Australia Takes Step Backwards on Middle East Peace, Encourages Terror
August 09, 2023
On August 8, Australian Foreign Minister Penny Wong announced that the Australian government would henceforth classify the West Bank and East Jerusalem as “Occupied Palestinian Territories” and would further declare all settlements as “illegal under international law and a significant obstacle to peace.” In doing so, Australia sets the clock back on peace, misstates international law, fans the flames of terrorism, aligns Australia with the rejectionist bloc’s anti-Israel mob mentality, and creates a dangerous precedent that plays into the hands of both China and irredentist dictators in Russia
It is clear why there is no independent Palestinian state. Put aside the original Arab rejection of the 1947 UN Partition Plan. In 2000, Palestine Liberation Organization Chairman Yasser Arafat walked away from a deal his own negotiators had hashed out, without any counter offer. In 2008, history repeated when Israeli Prime Minister Ehud Olmert offered Palestinian Chairman Mahmoud Abbas more than 100 percent of the land area Palestinians declare occupied. Abbas rejected the deal. There are only two reasons why the Palestinian leadership walked away from peace: They cannot accept any peace that recognizes Israel as a Jewish state and they find the process and welfare offered by states like Australia more rewarding than independence itself.
The West Bank is disputed rather than occupied for a simple reason: There never was a Palestinian state and its previous rulers of the past 500 years—the Ottoman Empire, United Kingdom, and Jordan—foreswore sovereignty. Indeed, Palestinian national identity is a recent concept that grew alongside and in opposition to Zionism. The basis of the peace process—and the Oslo Accords—is peaceful negotiation of the land dispute. To argue the Oslo Accords no long apply is to suggest that, in Wong’s vision, binding agreements have a lifespan of 30 years. To make an end run around negotiations encourages recalcitrance, not peace. Add into the mix the 2002 UN Human Rights Commission decision to endorse “all available means, including armed struggle” to establish a Palestinian state, and Wong puts Australia on the path to rationalizing suicide bombing.
Wong should stand up to the Apartheid canard. While Israel welcomes its Arab citizens as equals, the Palestinian Authority demands its territory be judenrein. Wong sides not with democracy, liberalism, or plurality, but instead with religious apartheid. This is a tragedy for Australia’s international brand.
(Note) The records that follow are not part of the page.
Lemma yields_stop_and_wait l : Yields (stop_and_wait meanwhile l) (Stopped l).
Proof.
  assert (R : forall e es, Asked stops l e es -> Rolled [l] es).
  { intros e es [[-> _]|(op & e' & Ho & -> & _)]; by constructor. }
  eapply yields_bind; [apply yields_stop|intros es A; by apply (R None)|].
  intros [err|] es A; cbn [is_err].
  - apply yields_ret. cbn. rewrite app_nil_r. by eapply R.
  - destruct A as [[_ []]|(op & e & Ho & -> & E)]; [done|]. rewrite E by done.
    apply yields_quiet; [pres|]. intros [[err|]|]; cbn; [by constructor|by exists op|by constructor].
Qed.

Lemma yields_start_rejoin l : Yields (StartDatabaseWaitRejoin meanwhile l) (Asked starts l).
Proof.
  eapply yields_bind; [apply yields_start|intros es A; exact A|]. intros e es A.
  assert (A' : forall r, (r = Some None -> e = None) -> Asked starts l r (es ++ [])).
  { intros r Hr. rewrite app_nil_r. destruct A as [[-> A]|(op & e' & Ho & -> & E)].
    - left. split; [done|]. intros ->. by destruct A; rewrite Hr.
    - right. exists op, e'. split; [done|]. split; [done|]. intros ->. apply E. by rewrite Hr. }
  apply yields_after; [apply services_wait_message|by apply A'|intros _]. apply yields_ret, A'. by intros [= ->].
Qed.

(** A start after a stop. *)
Lemma Stopped_then l es r es' : Stopped l (Some None) es -> Asked starts l r es' -> Done [l] r (es ++ es').
Proof.
  intros (op & Ho & ->) [[-> Hr]|(op' & e & Ho' & -> & E)].
  - destruct r as [[err|]|]; [|done|]; by constructor.
  - assert (R : forall e, Rolled [l] [(op, l, None); (op', l, e)]) by (intros ?; by constructor).
    destruct r as [[err|]|]; [apply R| |apply R]. rewrite E by done. intros l' es' R'. by apply rolled_next.
Qed.
Lemma Done_quiet l r es : Done l (Some None) es -> Done l r (es ++ []).
Proof. rewrite app_nil_r. destruct r as [[err|]|]; cbn; auto using Chain_Rolled. Qed.
Lemma Rolled_quiet l e r es : Rolled l es -> (r = Some None -> False) -> e = es ++ [] -> Done l r e.
Proof. intros R Hr ->. rewrite app_nil_r. destruct r as [[err|]|]; by try destruct (Hr eq_refl). Qed.

Lemma yields_restart_slave l : Yields (restart_slave meanwhile l) (Done [l]).
Proof.
  unfold restart_slave. apply yields_after; [pres|by constructor|intros _].
  apply yields_after; [pres|by constructor|intros _].
  eapply yields_bind; [apply yields_stop_and_wait|by intros es R|]. intros [err|] es S; cbn [is_err].
  - apply yields_after; [pres|by eapply Rolled_quiet|intros _]. apply yields_ret. by eapply Rolled_quiet.
  - eapply yields_weaken; [apply yields_start_rejoin|]. intros r es'. by apply Stopped_then.
Qed.

(** After a server is done, it joins the others. *)
Lemma yields_finish l e es (m : M Err) : Done [l] (Some e) es -> Pres (keeps services) m ->
  Yields (if is_err e then mret e else m) (fun r es' => Done [l] r (es ++ es')).
Proof.
  intros D Hm. destruct e as [err|]; cbn [is_err].
  - apply yields_ret. by eapply Rolled_quiet.
  - apply yields_quiet; [done|]. intros r. by apply Done_quiet.
Qed.
Lemma yields_slave_synced l : Yields (restart_slave_synced meanwhile l) (Done [l]).
Proof.
  unfold restart_slave_synced. apply yields_after; [pres|by constructor|intros s].
  apply (yields_bind _ _ (Done [l])); [|done|].
  - destruct (IsDown s); [by apply yields_ret, Chain_nil|apply yields_restart_slave].
  - intros e es D. apply yields_finish; [done|pres].
Qed.
Lemma yields_old_master l : Yields (restart_old_master meanwhile l) (Done [l]).
Proof.
  unfold restart_old_master. apply yields_after; [pres|by constructor|intros _].
  apply yields_after; [pres|by constructor|intros _].
  eapply yields_bind; [apply yields_stop_and_wait|by intros es R|]. intros e es S.
  apply (yields_bind _ _ (fun r es' => Done [l] r (es ++ es'))); [|intros es'; exact id|].
  - destruct e as [err|]; cbn [is_err]; [apply yields_ret; by eapply Rolled_quiet|].
    eapply yields_weaken; [apply yields_start_rejoin|]. intros r es'. by apply Stopped_then.
  - intros e' es' D. eapply yields_weaken; [apply (yields_finish l e' (es ++ es')); [done|unfold SwitchOver; pres]|].
    intros r es''. by rewrite app_assoc.
Qed.

(** ** The servers in turn *)

Definition rolled_with_last (l : list loc) (es : list Served) : Prop := exists x, Rolled (l ++ [x]) es.

Lemma rolled_last l es : Rolled l es -> rolled_with_last l es.
Proof. exists 0%nat. by apply Rolled_more. Qed.

Lemma yields_last l es masterID : Chain l es ->
  Yields (SwitchoverWaitTest meanwhile ;;
          o ← old_master masterID;
          match o with
          | None => mret None
          | Some o => s ← load o;
                      if IsDown s then mret (Some "Cancel rolling restart original master down")
                      else restart_old_master meanwhile o
          end) (fun _ es' => rolled_with_last l (es ++ es')).
Proof.
  intros C. assert (N : rolled_with_last l (es ++ [])) by (rewrite app_nil_r; by apply rolled_last, Chain_Rolled).
  apply yields_after; [|done|intros _].
  { unfold SwitchoverWaitTest, SwitchOver. apply pres_bind; [apply _|pres|intros _; apply services_wait_message]. }
  apply yields_after; [unfold old_master; pres|done|intros [o|]]; [|by apply yields_ret].
  apply yields_after; [pres|done|intros s]. destruct (IsDown s); [by apply yields_ret|].
  eapply yields_weaken; [apply yields_old_master|]. intros r es' D. exists o. apply C.
  destruct r as [[err|]|]; cbn in D; auto using Chain_Rolled.
Qed.

Lemma restart_servers_rolled masterID w : exists es,
  services (snd (restart_servers meanwhile masterID w)) = services w ++ es /\
  rolled_with_last (cl_slaves (w_cluster w)) es.
Proof.
  enough (Y : forall l, Yields (e ← forM_err l (restart_slave_synced meanwhile);
    if is_err e then mret e
    else SwitchoverWaitTest meanwhile ;;
         o ← old_master masterID;
         match o with
         | None => mret None
         | Some o => s ← load o;
                     if IsDown s then mret (Some "Cancel rolling restart original master down")
                     else restart_old_master meanwhile o
         end) (fun _ => rolled_with_last l)) by exact (Y _ w).
  intros l. eapply yields_bind; [by apply yields_forM_err, yields_slave_synced|intros es R; by apply rolled_last|].
  intros [err|] es D; cbn [is_err].
  - apply yields_ret. rewrite app_nil_r. by apply rolled_last.
  - by apply yields_last.
Qed.

(** What a finalizer sets is what is found at the end, unless there is none. *)
Lemma defer_sets {A T} (f : World -> T) v (m : M A) fin w :
  (forall w1, fst (fin w1) = Ret tt /\ f (snd (fin w1)) = v) ->
  fst (defer m fin w) = Hang \/ f (snd (defer m fin w)) = v.
Proof.
  intros Hf. unfold defer. destruct (m w) as [[a| |] w1]; [| |by left]; right; specialize (Hf w1) as [E1 E2];
    destruct (fin w1) as [o w2]; cbn in *; by subst o.
Qed.
Lemma defer_keeps {A T} (f : World -> T) v (m : M A) fin w :
  (forall w1, fst (fin w1) = Ret tt /\ f (snd (fin w1)) = f w1) ->
  fst (m w) = Hang \/ f (snd (m w)) = v -> fst (defer m fin w) = Hang \/ f (snd (defer m fin w)) = v.
Proof.
  intros Hf. unfold defer. destruct (m w) as [[a| |] w1]; cbn; intros [E|E]; try discriminate E; [| |by left|by left];
    right; specialize (Hf w1) as [E1 E2]; destruct (fin w1) as [o w2]; cbn in *; subst o; cbn; congruence.
Qed.

Lemma services_defer {A} (m : M A) fin w : Pres (keeps services) fin ->
  services (snd (defer m fin w)) = services (snd (m w)).
Proof.
  intros Hf. unfold defer. destruct (m w) as [[a| |] w1]; [| |done]; specialize (Hf w1);
    destruct (fin w1) as [[?| |] w2]; exact Hf.
Qed.
End Rolling.

(** C22: a rolling restart takes one database down at a time. Whatever the
    orchestrator, the databases and the other goroutines do, and however the restart
    ends, the services it asked for are those of the slaves it started with and of one
    last server, in this order and some left out: each is stopped and then started,
    and a server is stopped only after the stop and the start of the one before were
    both done without an error. *)
Theorem restart_one_at_a_time `{Env} `{GoSort} `{GoRange} `{GoSched} (meanwhile : M unit) (w : World) :
  Pres (keeps services) meanwhile ->
  exists es, services (snd (RollingRestart meanwhile w)) = services w ++ es /\
             rolled_with_last (cl_slaves (w_cluster w)) es.
Proof.
  intros Hm. set (w1 := snd (SetInRollingRestart true w)).
  change (RollingRestart meanwhile w) with (defer (restart_unsynced meanwhile) (SetInRollingRestart false) w1).
  rewrite services_defer by apply services_mod_cluster. unfold restart_unsynced, mbind, M_bind.
  cbn [get_cluster get_heap].
  destruct (GetMaster _) as [m|]; cbn [deref panic snd]; [|exists []; rewrite app_nil_r; by split; [|apply rolled_last; constructor]].
  unfold mret, M_ret, get_conf, SetFailSync, mod_conf, mod_cluster. cbv beta iota. set (w2 := mkWorld _ _ _).
  rewrite services_defer by (by intros ?).
  exact (restart_servers_rolled meanwhile Hm _ w2).
Qed.

(** The rolling restart leaves no setting behind. Unless it waits for ever, with
    or without an error and also when it panics, the check of the synchronization
    before a failover has the value it had, and the mark of the restart is removed. *)
Theorem restart_restores_settings `{Env} `{GoSort} `{GoRange} `{GoSched} (meanwhile : M unit) (w : World) :
  let c' := w_cluster (snd (RollingRestart meanwhile w)) in
  fst (RollingRestart meanwhile w) = Hang \/
  Conf_FailSync (cl_Conf c') = Conf_FailSync (cl_Conf (w_cluster w)) /\ cl_InRollingRestart c' = false.
Proof.
  set (w0 := snd (SetInRollingRestart true w)).
  change (RollingRestart meanwhile w) with (defer (restart_unsynced meanwhile) (SetInRollingRestart false) w0).
  destruct (defer_sets (fun w => cl_InRollingRestart (w_cluster w)) false (restart_unsynced meanwhile) (SetInRollingRestart false) w0
    (fun _ => conj eq_refl eq_refl)) as [R|R1]; [by left|].
  destruct (defer_keeps (fun w => Conf_FailSync (cl_Conf (w_cluster w))) (Conf_FailSync (cl_Conf (w_cluster w)))
    (restart_unsynced meanwhile) (SetInRollingRestart false) w0 (fun _ => conj eq_refl eq_refl)) as [R|R2]; [|by left|by right].
  unfold restart_unsynced, mbind, M_bind. cbn [get_cluster get_heap]. destruct (GetMaster _) as [m|]; [|by right].
  apply (defer_sets (fun w => Conf_FailSync (cl_Conf (w_cluster w)))). by split.
Qed.

(** ** Three servers restarted *)

(** The other goroutines: the last server stopped is seen failed, the last one started
    is a slave again when [rejoins], and the last slave becomes the master. *)
Definition rolling_others (rejoins : bool) : M unit :=
  asked ← ((fun w => (Ret (head (reverse (services w))), w)) : M (option Served));
  match asked with
  | Some (op, l, _) =>
      if String.eqb op "OnPremiseStopDatabaseService" then mod_server l (set_srv_State stateFailed)
      else if rejoins then mod_server l (set_srv_State stateSlave) ;; mod_cluster (set_cl_master (Some 2%nat))
      else mret tt
  | None => mret tt
  end.

Definition rolling_world : World :=
  mkWorld
    (set_cl_master (Some 0%nat) (set_cl_Conf (set_Conf_MonitorWaitRetry 2 (set_Conf_MonitoringTicker 1
       (set_Conf_ProvOrchestrator "onpremise" (set_Conf_FailSync true demo_conf)))) demo_cluster))
    (fun l => set_srv_DSN (srv_Id (demo_heap l)) (if decide (l = 0%nat) then set_srv_State stateMaster (demo_heap l) else demo_heap l))
    [].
If adults like Prime Minister Anthony Albanese and Wong do not stand up to Australian Labor Party radicals, they risk aligning Australia diplomatically more with rejectionist states like Iran and Syria than with Egypt, Jordan, the United Arab Emirates, Bahrain, Morocco, and even Sudan and Saudi Arabia.
Wong also gratuitously throws a wrench into the gears of decades-old, bipartisan Australian diplomacy to encourage normalization between majority Muslim Southeast Asian states and Israel. Indeed, consider the progress made by signaling to Palestinian leaders that they will not hold hostage peace and normalization to their own corruption and refusal to compromise. In just the past five years, Israel has doubled the Arab states with which it has diplomatic relations, with Saudi Arabia and other Gulf states in the queue.
What happens in the Middle East does not stay in the Middle East. There is little difference between Australia’s position on Palestinian sovereignty and Russia’s arguments for awarding after-the-fact sovereignty to states like the Donetsk and Luhansk People’s Republics. The Australian Strategic Policy Institute Executive Director Justin Bassi may dismiss and even censor discussion of precedent, but he is simply wrong and does Australia a disservice by pretending its actions do not matter. Nor, for that matter, can Canberra now say that Communist China cannot lay claim to the entirety of Taiwan, a country it has never truly controlled, when it allows Palestinian representatives absent any electoral mandate to do the same with regard to West Bank. The Australian Labor precedent can be pursued ad nauseum, even transforming Australia’s virtue signaling acknowledgments of native custodianship into something more.
As Albanese and Wong head into Labor’s national conference in Brisbane, they may soon understand what Israel does: Appeasing radicals and maximalists does not bring peace, but only demands for more. Such a tragic waste of Australia’s moral capital.